As part of the 50th anniversary of computer science at Iowa State, Douglas Van Houweling, professor emeritus in the School of Information from the University of Michigan, discussed his journey as a professor in the computer science field.
Houweling is most notable for being the CEO of the national computer research and networking consortium, Internet2 and his induction into the internet hall of fame a few years ago.
Houweling originally studied at Iowa State in 1961, following both of his parents. He currently works at the University of Michigan, but has also done work at other institutes around the country, including Cornell University and Carnegie Mellon University.
At Iowa State, Houweling said he was getting familiar with the IBM 650, IBM 7074 and the IBM system 360 which at the time, were some of the newest forms of computers being used for the general populous, but were not at all common. At that time, there was talk of open networks being developed and further upgrading the current state of the computer.

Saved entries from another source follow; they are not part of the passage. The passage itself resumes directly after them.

(** X6. On an in-memory stream SetMeta returns a reader exactly when the
    stream starts with SOI and ends with EOI, the total APP1 length is at
    most 65536, and the scan reaches a DQT marker at some offset [q].
    The reader then yields SOI (for the empty set) or the new segment,
    followed by the source from [q] on, untouched. *)
Theorem SetMeta_succeeds_iff (range : list (Z * list byte)) (s : list byte)
    (pos : Z) (md : MetaData) (r : Reader) :
  range ≡ₚ map_to_list md ->
  (SetMeta range (mkRS s pos false) md = Ok r <->
   starts_with_soi s /\ ends_with_eoi s /\ app1Len md <= 65536 /\
   exists q, dqt_reachable 8 s q /\
     r = MultiReader (if bool_decide (md = ∅) then soi
                      else segment (map_to_list md) md)
                     (mkRS s (Z.of_nat q) false)) /\
  (SetMeta range (mkRS s pos false) md = Ok r ->
   exists q, dqt_reachable 8 s q /\
     ReadAll r = rd_head r ++ drop q s /\ rs_data (rd_tail r) = s).
Proof.
  intros Hperm.
  assert (Hempty : (Z.of_nat (size md) =? 0) = bool_decide (md = ∅)).
  { case_bool_decide as Hmd.
    - subst md. reflexivity.
    - apply Z.eqb_neq. intros H0. apply Hmd, map_size_empty_inv. lia. }
  assert (Hinv : SetMeta range (mkRS s pos false) md = Ok r ->
    starts_with_soi s /\ ends_with_eoi s /\ app1Len md <= 65536 /\
    exists q, dqt_reachable 8 s q /\
      r = MultiReader (if bool_decide (md = ∅) then soi
                       else segment (map_to_list md) md)
                      (mkRS s (Z.of_nat q) false)).
  { intros Hr. apply SetMetaRange_Ok_inv in Hr; [|lia].
    destruct Hr as (Hs & He & q & Hq & Hform). rewrite Hempty in Hform.
    split; [assumption|]. split; [assumption|].
    case_bool_decide as Hmd.
    - subst md. split; [rewrite app1Len_lower by reflexivity; lia|]. eauto.
    - destruct Hform as [Hcap ->].
      rewrite (app1_total_range range md Hperm) in Hcap.
      rewrite (segment_perm range (map_to_list md) md Hperm).
      split; [assumption|]. eauto. }
  split; [split; [exact Hinv|]|].
  - intros (Hs & He & Hcap & q & Hq & ->). unfold SetMeta.
    rewrite (SetMetaRange_found 8 range s pos md q) by (assumption || lia).
    rewrite Hempty, (app1_total_range range md Hperm).
    case_bool_decide; [reflexivity|].
    destruct (Z.ltb_spec (1024 * 64) (app1Len md)); [lia|].
    rewrite (segment_perm range (map_to_list md) md Hperm). reflexivity.
  - intros Hr. destruct (Hinv Hr) as (_ & _ & _ & q & Hq & ->).
    exists q. split; [assumption|]. unfold ReadAll.
    cbn [rd_head rd_tail rs_pos rs_data]. rewrite Nat2Z.id. auto.
Qed.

Houweling then talked about the development of the National Science Foundation Network (NSFNET) which can be seen as the beginnings of the internet being spread to a few thousand people by 1992, all being connected with each other.
By 1994, NSFNET spread to about 94 countries, with 50 million people using its services all over the world.
“Whatever you thought as valuable information, or whatever you thought could be a source of knowledge for yourself, could all be found on the internet,” Houweling said. “Everything that could be seen as precious to others, turned into a tsunami of information.”
With all of the success and development happening to the internet, Houweling talked about how amazed he was on how far it's gone, compared to he and his teams original expectations when they first had mutual success.
“We didn't have any notion for the application,” Houweling said. “It wasn't built for television, it wasn't built for telephones, it was built to move bits of data, I often used to say that the only place the internet could have peaked is was within higher education and nothing else.”
Even with all of the advancements and great accomplishments the internet has done for humanity, Houweling acknowledged there have been negatives to the internet such as personalized data, loss of privacy, security challenges and lack of consent.
One of Houweling’s closing remarks included how the network has become steadily more ubiquitous and reliable and even a human right.
Houweling said how it’s in our nature for us to be together and that the internet has done so much for people and will continue for years.
“This vigorous and over presence for reliable communication means that we won't ever be out of touch with the people who we want to be in touch with,” Houweling said. “We will always have them at our side, till the bitter end.”